Distributed Fault Tolerant Queue
Experimental.
dq is a distributed fault tolerant queue based on Ulf Wiger's and Thomas Arts deadlock-resolving locks library.
The queue exposes the core, extended and Okasaki queue APIs but the queue is redundant and uses distributed erlang to maintain consistent state on many nodes.

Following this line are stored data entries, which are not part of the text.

Lemma expand_end_spec fuel upper e x :
  e <= x < expand_end t pieces fuel upper e -> can_pick t pieces x = true.
Proof.
  revert e. induction fuel as [|fuel IH]; intros e; cbn; [lia|].
  destruct (_ <? _); cbn [andb]; [|lia]. destruct (can_pick t pieces e) eqn:E; [|lia].
  intros Hx. destruct (decide (x = e)) as [->|]; [done|]. apply (IH (e + 1)). lia.
Qed.

Lemma expand_start_bounds fuel lower start : lower <= start -> lower <= expand_start t pieces fuel lower start <= start.
Proof.
  revert start. induction fuel as [|fuel IH]; intros start Hs; cbn; [lia|].
  destruct (Z.ltb_spec lower start); cbn [andb]; [|lia]. destruct (can_pick t pieces start); [|lia].
  specialize (IH (start - 1) ltac:(lia)). lia.
Qed.

Lemma expand_end_bounds fuel upper e : e <= expand_end t pieces fuel upper e.
Proof.
  revert e. induction fuel as [|fuel IH]; intros e; cbn; [lia|].
  destruct (_ && _); [|lia]. specialize (IH (e + 1)). lia.
Qed.

(** The expansion holds the piece, and only pieces that can be picked. *)
Lemma expand_piece_spec piece whole :
  0 <= piece -> 0 <= whole -> can_pick t pieces piece = true ->
  let '(start, end_) := expand_piece t pieces piece whole in
  0 <= start <= piece /\ piece < end_ /\ forall x, start <= x < end_ -> can_pick t pieces x = true.
Proof.
  intros Hp Hw Hc. unfold expand_piece. destruct (Z.eqb_spec whole 0).
  { split_and!; try lia. intros x Hx. by replace x with piece by lia. }
  set (lower := Z.max _ _). set (es := expand_start _ _ _ _ _). set (upper := Z.min _ _).
  assert (lower <= es <= piece - 1) as Hes by (apply expand_start_bounds; lia).
  pose proof (expand_end_bounds (Z.to_nat whole) upper (piece + 1)) as Hee. split_and!; try lia.
  intros x Hx. destruct (Z.lt_trichotomy x piece) as [Hlt|[->|Hgt]]; [|done|].
  - apply (expand_start_spec (Z.to_nat whole) lower (piece - 1)). fold es. lia.
  - apply (expand_end_spec (Z.to_nat whole) upper (piece + 1)). lia.
Qed.

Lemma collected_whole start end_ s :
  0 <= start -> (forall x, start <= x < end_ -> can_pick t pieces x = true) -> collected s -> collected (push_whole t start end_ s).
Proof.
  intros H0 Hc Hs. unfold push_whole. apply (foldl_ind collected); [done|]. intros s' k Hk%elem_of_zrange. apply collected_piece; [lia|by apply Hc|done].
Qed.

(** ** Downloads *)

Lemma free_blocks_wanted dp j l :
  dp ∈ m_downloads t -> peer_has pieces (dp_index dp) = true ->
  (forall k info, l !! k = Some info -> blocks_of t dp !! (j + k)%nat = Some info) -> Forall W (free_blocks (dp_index dp) j l).
Proof.
  intros Hd Hh. revert j. induction l as [|info l IH]; intros j Hl; [done|]. cbn [free_blocks].
  assert (Forall W (free_blocks (dp_index dp) (S j) l)) as Hr.
  { apply IH. intros k x Hk. replace (S j + k)%nat with (j + S k)%nat by lia. by apply Hl. }
  case_bool_decide; [|done]. constructor; [|done]. eapply Hpartial; [done..| |done].
  specialize (Hl 0%nat info eq_refl). by rewrite Nat.add_0_r in Hl.
Qed.

Lemma downloading_loop_wanted dp ea j l s :
  dp ∈ m_downloads t -> peer_has pieces (dp_index dp) = true ->
  (forall k info, l !! k = Some info -> blocks_of t dp !! (j + k)%nat = Some info) -> collected s ->
  collected (fst (downloading_loop prefer_whole_pieces speed options dp ea j l s)).
Proof.
  intros Hd Hh. revert j s. induction l as [|info l IH]; intros j s Hl Hs; [done|]. cbn [downloading_loop].
  assert (forall k x, l !! k = Some x -> blocks_of t dp !! (S j + k)%nat = Some x) as Hl'.
  { intros k x Hk. replace (S j + k)%nat with (j + S k)%nat by lia. by apply Hl. }
  case_bool_decide as Es; cbn [negb]; [|by apply IH].
  assert (W (PieceBlock (dp_index dp) j)) as Hw.
  { eapply Hpartial; [done..| |done]. specialize (Hl 0%nat info eq_refl). by rewrite Nat.add_0_r in Hl. }
  pose proof Hs as ((n & En & Hn) & H1 & H2). destruct (_ && _ && _ && _).
  - destruct (_ =? 1); destruct (enough _ _); try done; apply IH; try done; split_and!; try (by exists n); try done; cbn;
      apply Forall_app; (split; [done|by constructor]).
  - destruct (0 <? _); [apply IH; [done|by apply collected_push]|]. destruct (_ <=? 0); [by apply collected_push|].
    apply IH; [done|by apply collected_push].
Qed.

Lemma collected_downloading dp s :
  dp ∈ m_downloads t -> collected s -> collected (add_blocks_downloading t pieces prefer_whole_pieces peer speed options dp s).
Proof.
  intros Hd Hs. unfold add_blocks_downloading. destruct (peer_has pieces (dp_index dp)) eqn:Hh; cbn [negb]; [|done].
  destruct (requested_from _ _ _) as [ex ea]. destruct (_ && negb ex); [done|]. destruct (_ && negb ea).
  - destruct (enough _ _); [done|]. destruct Hs as ((l & E & Hl) & H1 & H2). split_and!; [by exists l|done|]. cbn.
    apply Forall_app. split; [done|]. by apply free_blocks_wanted.
  - pose proof (downloading_loop_wanted dp ea 0 (blocks_of t dp) s Hd Hh ltac:(done) Hs) as Hl.
    destruct (downloading_loop _ _ _ _ _ _ _ _) as [s' ret]. destruct ret; [done|]. by apply collected_zero.
Qed.

Lemma can_pick_free piece p :
  piece_at (m_piece_map t) piece = Some p -> is_piece_free t pieces piece = true -> downloading p = false -> can_pick t pieces piece = true.
Proof.
  intros Hp. unfold is_piece_free, can_pick. rewrite Hp. intros [[-> ->]%andb_true_iff ->]%andb_true_iff ->. done.
Qed.

Lemma collected_add ignore piece s :
  0 <= prefer_whole_pieces -> 0 <= piece -> is_piece_free t pieces piece = true -> collected s ->
  collected (add_blocks t pieces prefer_whole_pieces peer speed options ignore piece s).
Proof.
  intros Hw Hi Hf Hs. unfold add_blocks. destruct (piece_at (m_piece_map t) piece) as [p|] eqn:Hp; [|done].
  destruct (existsb _ _); [done|]. destruct (downloading p) eqn:Hd.
  - destruct (full p); [done|]. destruct (has_option _ _); [done|]. destruct (find_dl_piece piece t) as [[j dp]|] eqn:Ef; [|done].
    apply find_dl_piece_index in Ef as [_ Hj]. apply collected_downloading; [by eapply list_elem_of_lookup_2|done].
  - pose proof (can_pick_free piece p Hp Hf Hd) as Hc. destruct (Z.eqb_spec prefer_whole_pieces 0).
    + apply collected_zero, collected_piece; [done..|lia|done].
    + pose proof (expand_piece_spec piece prefer_whole_pieces Hi Hw Hc) as He. destruct (expand_piece _ _ _ _) as [start end_].
      destruct He as (H1 & H2 & H3). apply collected_zero, collected_whole; [lia|done|done].
Qed.

Lemma collected_pick_each ignore l s :
  0 <= prefer_whole_pieces -> Forall (fun i => 0 <= i) l -> collected s ->
  collected (pick_each (add_free t pieces prefer_whole_pieces peer speed options ignore) l s).
Proof.
  intros Hw Hl Hs. apply pick_each_ind; [done|]. intros s' i Hi Hs'. unfold add_free.
  destruct (is_piece_free t pieces i) eqn:Hf; [|done]. apply collected_add; try done. rewrite Forall_forall in Hl. by apply Hl.
Qed.

Lemma Forall_take_app (dst src : list piece_block) n :
  (exists l, dst = P ++ l /\ Forall W l) -> Forall W src -> exists l, dst ++ take n src = P ++ l /\ Forall W l.
Proof.
  intros (l & -> & Hl) Hs. exists (l ++ take n src). rewrite app_assoc. split; [done|]. apply Forall_app. split; [done|]. by apply Forall_take.
Qed.

Lemma collected_append s : collected s -> collected (append_backup s).
Proof. intros (H1 & H2 & H3). unfold append_backup, append_blocks. cbn. split_and!; cbn; try done. by apply Forall_take_app. Qed.
(** Unless whole pieces are preferred, [pick_pieces] adds no more blocks than
    it is asked for. *)
Theorem pick_pieces_at_most random_shuffle random1 random2 pieces interesting n prefer_whole_pieces peer speed options suggested num_peers t :
  0 < n -> prefer_whole_pieces = 0 \/ has_option options ignore_whole_pieces = true ->
  Z.of_nat (length (snd (pick_pieces random_shuffle random1 random2 pieces interesting n prefer_whole_pieces peer speed options suggested num_peers t)))
  <= Z.of_nat (length interesting) + n.
Proof. apply pick_pieces_budget. Qed.

Lemma pick_pieces_at_most_witness :
  Z.of_nat (length (snd (pick_pieces keep_order 0 0 (all_pieces 3) [] 2 5 9 fast (Z.lor rarest_first ignore_whole_pieces) [] 10 example_picker)))
  <= Z.of_nat (length ([] : list piece_block)) + 2.
Proof. apply (pick_pieces_at_most keep_order 0 0 (all_pieces 3) [] 2 5 9 fast _ [] 10 example_picker); [lia|by right]. Defined.

(** C8: a peer is not left idle: when it has a piece that we want, do not have
    and have not started, and the availability counts it, [pick_pieces] returns a
    block in every mode: sequential, rarest first, either of them reversed, or
    random. *)
Theorem pick_pieces_not_idle random_shuffle random1 random2 pieces interesting n prefer_whole_pieces peer speed options suggested num_peers t i p :
  (forall k l, random_shuffle k l ≡ₚ l) -> reachable random_shuffle t -> 0 < n -> 0 <= prefer_whole_pieces ->
  0 <= i -> piece_at (m_piece_map t) i = Some p -> can_pick t pieces i = true -> 0 < peer_count p + m_seeds t ->
  (length interesting < length (snd (pick_pieces random_shuffle random1 random2 pieces interesting n prefer_whole_pieces peer speed options suggested num_peers t)))%nat.
Proof. intros Hsh Hr. intros. eapply pick_pieces_progress; try done. by eapply reachable_ok. Qed.

Lemma pick_pieces_not_idle_witness :
  (0 < length (snd (pick_pieces keep_order 4 0 (all_pieces 3) [] 1 0 9 fast 0 [] 10 example_picker)))%nat.
Proof.
  apply (pick_pieces_not_idle keep_order 4 0 (all_pieces 3) [] 1 0 9 fast 0 [] 10 example_picker 1 (PiecePos 0 false false 1 2)).
  - intros k l. reflexivity.
  - apply reachable_runs; [constructor|by vm_compute].
  - lia.
  - lia.
  - lia.
  - by vm_compute.
  - by vm_compute.
  - by vm_compute.
Defined.
(** ** The laws of the instances *)

#[global] Instance port_laws : AddrLaws Z (2 ^ 16) (is_uint 2) id.
Proof.
  split; unfold id, is_uint; cbn; try done; try lia.
  - intros. by apply (to_uint_range 2).
  - intros. by apply (to_uint_range 2).
Qed.

Lemma port_values v : 0 <= v < 2 ^ 16 -> exists a, is_uint 2 a /\ id a = v.
Proof. by exists v. Qed.

Lemma length_carry l : length (carry l) = length l.
Proof. induction l; cbn; [done|]. case_match; cbn; by rewrite ?IHl. Qed.

Lemma length_borrow l : length (borrow l) = length l.
Proof. induction l; cbn; [done|]. case_match; cbn; by rewrite ?IHl. Qed.

Lemma be_value_snoc l b : be_value (l ++ [b]) = be_value l * 256 + b2z b.
Proof. rewrite be_value_app. cbn. lia. Qed.

Lemma be_value_inj l1 l2 : length l1 = length l2 -> be_value l1 = be_value l2 -> l1 = l2.
Proof.
  intros Hl He. apply bytes_equal_spec; [done|]. revert l2 Hl He. induction l1 as [|b1 l1 IH]; intros [|b2 l2] Hl He; try done.
  cbn in Hl. rewrite !be_value_cons in He. replace (length l2) with (length l1) in He by lia.
  pose proof (be_value_range l1). pose proof (be_value_range l2) as R2. replace (length l2) with (length l1) in R2 by lia.
  destruct (Z.div_mod_unique (2 ^ (8 * Z.of_nat (length l1))) (b2z b1) (b2z b2) (be_value l1) (be_value l2)) as [Eb El]; [by left..|lia|]. cbn. rewrite Eb, Z.eqb_refl. apply IH; [lia|done].
Qed.
(** ** Erasing *)

Definition erase_at (i : nat) (t : policy) : policy :=
  match m_peers t !! i with
  | None => t
  | Some p =>
      let t := with_picker (clear_peer (ptr p) <$> picker t) t in
      let t := if seed p then with_num_seeds (m_num_seeds t - 1) t else t in
      let t := if is_connect_candidate p (m_finished t) then with_candidates (m_num_connect_candidates t - 1) t else t in
      let t := if (i <? m_round_robin t)%nat then with_round_robin (m_round_robin t - 1) t else t in
      let t := if (length (m_peers t) <=? m_round_robin t)%nat then with_round_robin 0 t else t in
      with_peers (delete i (m_peers t)) t
  end.

Definition erase_peer (p : peer) (t : policy) : policy :=
  match find_endpoint (peer_endpoint p) (m_peers t) with
  | None => t
  | Some i => erase_at i t
  end.

Definition peerlist_limit : Z := if is_paused e then max_paused_peerlist_size e else max_peerlist_size e.

(** [-1] when there is no candidate, as in the code. *)
Definition better (candidate : option nat) (cmp : peer -> peer -> bool) (l : list peer) (pe : peer) : bool :=
  match candidate with
  | None => true
  | Some k => match l !! k with Some p => negb (cmp p pe) | None => true end
  end.

Definition moved (candidate : option nat) (current : nat) : option nat :=
  (fun k => if (current <? k)%nat then (k - 1)%nat else k) <$> candidate.

(** The loop of [erase_peers]. *)
Fixpoint erase_loop (iterations : nat) (low_watermark : Z) (round_robin : nat) (erase_candidate force_erase_candidate : option nat) (t : policy) :
    policy * option nat * option nat :=
  match iterations with
  | O => (t, erase_candidate, force_erase_candidate)
  | S iterations =>
      if Z.of_nat (length (m_peers t)) <? low_watermark then (t, erase_candidate, force_erase_candidate)
      else
        let round_robin := if (round_robin =? length (m_peers t))%nat then 0%nat else round_robin in
        match m_peers t !! round_robin with
        | None => (t, erase_candidate, force_erase_candidate)
        | Some pe =>
            let current := round_robin in
            let candidate := is_erase_candidate pe (m_finished t) && better erase_candidate compare_peer_erase (m_peers t) pe in
            if candidate && should_erase_immediately pe then
              erase_loop iterations low_watermark round_robin (moved erase_candidate current) (moved force_erase_candidate current) (erase_at current t)
            else
              let erase_candidate := if candidate then Some current else erase_candidate in
              let force_erase_candidate :=
                if is_force_erase_candidate pe && better force_erase_candidate compare_peer_erase (m_peers t) pe
                then Some current else force_erase_candidate in
              erase_loop iterations low_watermark (S round_robin) erase_candidate force_erase_candidate t
        end
  end.
Lemma ep_inj a b : ep_ok a -> ep_ok b -> ep_val a = ep_val b -> ep_address a = ep_address b.
Proof. intros Ha Hb. apply be_value_inj. unfold ep_ok in *. congruence. Qed.

Lemma find_endpoint_some ep l i : find_endpoint ep l = Some i -> exists p, l !! i = Some p /\ peer_endpoint p = ep.
Proof.
  unfold find_endpoint. destruct (list_find _ _) as [[k p]|] eqn:E; [|done]. intros [= <-]. apply list_find_Some in E as (Hk & Hp & _).
  apply lookup_take_Some in Hk as [Hk _]. rewrite lookup_drop in Hk. by exists p.
Qed.

Lemma find_endpoint_none ep l : ep_ok ep -> addresses_ok l -> peers_sorted l -> find_endpoint ep l = None -> ep ∉ (peer_endpoint <$> l).
Proof.
  intros Hep Hl Hs. unfold find_endpoint. destruct (list_find _ _) as [[k p]|] eqn:E; [done|]. intros _ Hin. apply list_find_None in E.
  destruct (peers_lower_bound_split (ep_address ep) l Hep Hl Hs) as (L1 & L2 & _), (upper_bound_split (ep_address ep) l Hep Hl Hs) as (_ & _ & U3).
  apply list_elem_of_fmap in Hin as (p & -> & Hp). apply list_elem_of_lookup in Hp as (i & Hi).
  assert (peers_lower_bound (ep_address (peer_endpoint p)) l <= i)%nat as Hlo.
  { destruct (Nat.le_gt_cases (peers_lower_bound (ep_address (peer_endpoint p)) l) i); [done|]. rewrite Forall_lookup in L2.
    specialize (L2 i p). rewrite lookup_take_lt in L2 by done. specialize (L2 Hi). unfold peer_val, ep_val in L2. lia. }
  assert (i < peers_upper_bound (ep_address (peer_endpoint p)) l)%nat as Hhi.
  { destruct (Nat.le_gt_cases (peers_upper_bound (ep_address (peer_endpoint p)) l) i) as [Hle|]; [|done]. rewrite Forall_lookup in U3.
    specialize (U3 (i - peers_upper_bound (ep_address (peer_endpoint p)) l)%nat p). rewrite lookup_drop in U3.
    replace (_ + (i - _))%nat with i in U3 by lia. specialize (U3 Hi). unfold peer_val, ep_val in U3. lia. }
  rewrite Forall_lookup in E. eapply (E (i - peers_lower_bound (ep_address (peer_endpoint p)) l)%nat p); [|done].
  rewrite lookup_take_lt by lia. rewrite lookup_drop. replace (_ + (i - _))%nat with i by lia. done.
Qed.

The queue can detect new nodes and recover from lost nodes and netsplits.
A walkthrough of using the queue library.
1. Start one or many distributed erlang nodes
$ ERL_LIBS=deps erl -pa ebin -sname bill@darach -setcookie ted
Erlang R16B02 (erts-5.10.3) [source] [64-bit] [smp:8:8] [async-threads:10] [hipe] [kernel-poll:false] [dtrace]
Eshell V5.10.3 (abort with ^G)
(bill@darach)1>
2. Ensure that the locks application is available and start it
(bill@darach)1> application:ensure_all_started(locks).
{ok,[locks]}
(bill@darach)2>
3. Create a distributed queue
(bill@darach)2> {ok,Q} = dq:new(myq).
{ok,<0.46.0>}
(bill@darach)3>
4. Start using the queue
bill@darach)3> [ dq:in(X,Q) || X <- lists:seq(1,3) ].
[{[1],[]},{[2],[1]},{[3,2],[1]}]
(bill@darach)4>
5. We can start other nodes at any time ...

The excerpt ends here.